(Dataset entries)
———

(** Every calldata the permissionless handler accepts is the encoding of the
    payload it builds. *)
Lemma Permissionless_accepted a cd m c' :
  Z.of_nat (length cd) < 2 ^ 62 ->
  PermissionlessGeneric_HandleDeposit a (gs_of cd) = (Ok m, c') ->
  exists md maxFee sig addr dep exec,
    m = deposit_message a md [IBytes sig; IBytes addr; IBytes maxFee; IBytes dep; IBytes exec]
          PermissionlessGenericTransfer /\
    length maxFee = 32%nat /\ Z.of_nat (length sig) < 2 ^ 16 /\
    cd = permissionless_calldata maxFee sig addr dep exec.
Proof.
  intros Hcd E. unfold PermissionlessGeneric_HandleDeposit in E. gom_inv.
  rename x into fee, x0 into l0, x1 into sig, x2 into l2, x3 into addr, x4 into l4,
    x5 into dep, x6 into exec.
  destruct (small_field _ _ _ _ E1 ltac:(lia)) as [W0 R0]. rewrite W0 in *.
  rewrite (i64_wrap_small (34 + be_val l0)) in * by (unfold is_i64; lia).
  set (p1 := 34 + be_val l0) in *.
  rewrite (i64_wrap_small (p1 + 1)) in * by (unfold is_i64; lia).
  destruct (small_field _ _ _ _ E3 ltac:(lia)) as [W2 R2]. rewrite W2 in *.
  rewrite (i64_wrap_small (p1 + 1 + be_val l2)) in * by (unfold is_i64; lia).
  set (p2 := p1 + 1 + be_val l2) in *.
  rewrite (i64_wrap_small (p2 + 1)) in * by (unfold is_i64; lia).
  destruct (small_field _ _ _ _ E5 ltac:(lia)) as [W4 R4]. rewrite W4 in *.
  rewrite (i64_wrap_small (p2 + 1 + be_val l4)) in * by (unfold is_i64; lia).
  unfold gs_from in E7. change (gs_len (gs_of cd)) with (Z.of_nat (length cd)) in E7.
  pose proof (gs_slice_app _ _ _ _ _ _ E0 (gs_slice_app _ _ _ _ _ _ E1
    (gs_slice_app _ _ _ _ _ _ E2 (gs_slice_app _ _ _ _ _ _ E3
      (gs_slice_app _ _ _ _ _ _ E4 (gs_slice_app _ _ _ _ _ _ E5
        (gs_slice_app _ _ _ _ _ _ E6 E7))))))) as Hall.
  rewrite gs_slice_all in Hall. injection Hall as Hall.
  apply length_gs_slice in E0 as L0, E1 as L1, E2 as L2, E4 as L4, E6 as L6.
  apply gs_slice_byte in E3 as B2, E5 as B4.
  eexists _, fee, sig, addr, dep, exec. split_and!; [done|lia|lia|].
  rewrite Hall. unfold permissionless_calldata.
  replace (Z.of_nat (length addr)) with (be_val l2) by lia.
  replace (Z.of_nat (length dep)) with (be_val l4) by lia.
  replace (Z.of_nat (length sig)) with (be_val l0) by lia.
  rewrite <- B2, <- B4. replace 2%nat with (length l0) by lia. by rewrite be_fixed_val.
Qed.
(* ===== verification/EvmExecutor.v ===== *)
(** * EVM proposal executor ([chains/evm/executor/executor.go])

    Proposals that the bridge contract has not executed are grouped in batches
    bounded by the gas of one transaction; every non-empty batch is signed in a
    session of its own and watched until it is executed. *)

From S2P Require Import Prelude GoBytes GoStrings Transfer.

#[local] Open Scope string_scope.
#[local] Open Scope list_scope.
#[local] Open Scope Z_scope.

Record Batch := {
  b_proposals : list TransferProposal;
  b_gasLimit : Z;
}.

Definition empty_batch : Batch := {| b_proposals := []; b_gasLimit := 0 |}.

(** The calls the executor makes on the bridge contract. *)
Class BridgeContract := {
  IsProposalExecuted : TransferProposal -> res bool;
  ExecuteProposals : list TransferProposal -> bytes -> Z -> res bytes;
  ProposalsHash : list TransferProposal -> res bytes;
}.

(** [tss-lib]'s [SignatureData], the fields the executor reads. *)
Record SignatureData := {
  sd_R : bytes;
  sd_S : bytes;
  sd_SignatureRecovery : bytes;
}.

Section executor.
Context `{BridgeContract}.
Context (transactionMaxGas transferGasCost : Z).

(** The transfer proposal built from [prop], asserting its data. *)
Definition to_transfer_proposal (prop : Proposal) : res TransferProposal :=
  data ← or_panic (as_transfer_prop (p_Data prop));
  Ok {| tp_Source := p_Source prop; tp_Destination := p_Destination prop;
        tp_Data := data; tp_Type := p_Type prop; tp_MessageID := p_MessageID prop |}.

(** The gas a proposal needs: [uint64] addition; a [gasLimit] entry that is not a
    [uint64] panics. *)
Definition propGasLimit (p : TransferProposal) : res Z :=
  match tpd_Metadata (tp_Data p) !! ("gasLimit" : string) with
  | Some l => z ← or_panic (as_uint64 l); Ok (u64_wrap (z + transferGasCost))
  | None => Ok transferGasCost
  end.

(** Lines of the loop body after the gas of [p] is known: the batches but the
    last, and the last ([currentBatch]). *)
Definition add_to_batches (closed : list Batch) (currentBatch : Batch) (p : TransferProposal)
    (gas : Z) : list Batch * Batch :=
  let gasLimit := u64_wrap (b_gasLimit currentBatch + gas) in
  let counted := {| b_proposals := b_proposals currentBatch; b_gasLimit := gasLimit |} in
  if transactionMaxGas <=? gasLimit
  then (closed ++ [counted], {| b_proposals := [p]; b_gasLimit := 0 |})
  else (closed, {| b_proposals := b_proposals counted ++ [p]; b_gasLimit := gasLimit |}).

Fixpoint batches_loop (proposals : list Proposal) (closed : list Batch) (currentBatch : Batch)
    : res (list Batch) :=
  match proposals with
  | [] => Ok (closed ++ [currentBatch])
  | prop :: rest =>
      transferProposal ← to_transfer_proposal prop;
      isExecuted ← IsProposalExecuted transferProposal;
      if isExecuted : bool then batches_loop rest closed currentBatch
      else
        gas ← propGasLimit transferProposal;
        let (closed', current') := add_to_batches closed currentBatch transferProposal gas in
        batches_loop rest closed' current'
  end.

Definition proposalBatches (proposals : list Proposal) : res (list Batch) :=
  batches_loop proposals [] empty_batch.

(** [for _, prop := range proposals], an error counting as not executed. *)
Definition areProposalsExecuted (query : TransferProposal -> res bool)
    (proposals : list TransferProposal) : bool :=
  forallb (fun prop => match query prop with Ok b => b | _ => false end) proposals.

Section execute_batch.
Context `{LeftPad}.

(** [sig[len(sig)-1] += 27] on bytes. *)
Definition add_to_last (sig : bytes) (k : Z) : bytes :=
  match rev sig with
  | [] => []
  | v :: front => rev front ++ [byte_of (bval v + k)]
  end.

Definition batch_signature (sd : SignatureData) : bytes :=
  add_to_last (LeftPadBytes (sd_R sd) 32 ++ LeftPadBytes (sd_S sd) 32
                 ++ sd_SignatureRecovery sd) 27.

Definition executeBatch (send : list TransferProposal -> bytes -> Z -> res bytes)
    (batch : Batch) (sd : SignatureData) : res bytes :=
  send (b_proposals batch) (batch_signature sd) (b_gasLimit batch).

(** ** The watcher of one session

    [watchExecution] is a loop over what its [select] receives; a received event
    carries the answers of the chain at that moment. *)
Inductive watch_event :=
| EvSigResult (sigResult : option SignatureData)
    (send : list TransferProposal -> bytes -> Z -> res bytes)
| EvTick (query : TransferProposal -> res bool)
| EvTimeout
| EvCtxDone.

Inductive watch_action :=
| ActCancelExecution
| ActBroadcastTssFail (sessionID : string)
| ActExecuted (hash : bytes).

(** A running watcher, or the value it returned, with what it did so far. *)
Record watcher := {
  w_result : option (res unit);
  w_actions : list watch_action;
}.

Definition watch_start : watcher := {| w_result := None; w_actions := [] |}.

Definition act (w : watcher) (a : list watch_action) : watcher :=
  {| w_result := w_result w; w_actions := w_actions w ++ a |}.

(** [return r] runs the deferred [cancelExecution]. *)
Definition return_with (w : watcher) (r : res unit) : watcher :=
  {| w_result := Some r; w_actions := w_actions w ++ [ActCancelExecution] |}.

Definition signingTimeout_error : error := "execution timed out in 30m0s".

Definition watchExecution (batch : Batch) (sessionID : string) (w : watcher) (ev : watch_event)
    : watcher :=
  match w_result w with
  | Some _ => w
  | None =>
      match ev with
      | EvSigResult None send => act w [ActCancelExecution]
      | EvSigResult (Some signatureData) send =>
          let w' := act w [ActCancelExecution] in
          match executeBatch send batch signatureData with
          | Ok hash => act w' [ActExecuted hash]
          | Err e => return_with (act w' [ActBroadcastTssFail sessionID]) (Err e)
          | Panic => return_with w' Panic
          end
      | EvTick query =>
          if areProposalsExecuted query (b_proposals batch) then return_with w (Ok tt) else w
      | EvTimeout => return_with w (Err signingTimeout_error)
      | EvCtxDone => return_with w (Ok tt)
      end
  end.
End execute_batch.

———

Among the entries above, the lines between the ones containing "ProposalsHash : list" and "let gasLimit := u64_wrap", inclusive, are to be transcribed exactly. No other line is to be given.

  ProposalsHash : list TransferProposal -> res bytes;
}.

(** [tss-lib]'s [SignatureData], the fields the executor reads. *)
Record SignatureData := {
  sd_R : bytes;
  sd_S : bytes;
  sd_SignatureRecovery : bytes;
}.

Section executor.
Context `{BridgeContract}.
Context (transactionMaxGas transferGasCost : Z).

(** The transfer proposal built from [prop], asserting its data. *)
Definition to_transfer_proposal (prop : Proposal) : res TransferProposal :=
  data ← or_panic (as_transfer_prop (p_Data prop));
  Ok {| tp_Source := p_Source prop; tp_Destination := p_Destination prop;
        tp_Data := data; tp_Type := p_Type prop; tp_MessageID := p_MessageID prop |}.

(** The gas a proposal needs: [uint64] addition; a [gasLimit] entry that is not a
    [uint64] panics. *)
Definition propGasLimit (p : TransferProposal) : res Z :=
  match tpd_Metadata (tp_Data p) !! ("gasLimit" : string) with
  | Some l => z ← or_panic (as_uint64 l); Ok (u64_wrap (z + transferGasCost))
  | None => Ok transferGasCost
  end.

(** Lines of the loop body after the gas of [p] is known: the batches but the
    last, and the last ([currentBatch]). *)
Definition add_to_batches (closed : list Batch) (currentBatch : Batch) (p : TransferProposal)
    (gas : Z) : list Batch * Batch :=
  let gasLimit := u64_wrap (b_gasLimit currentBatch + gas) in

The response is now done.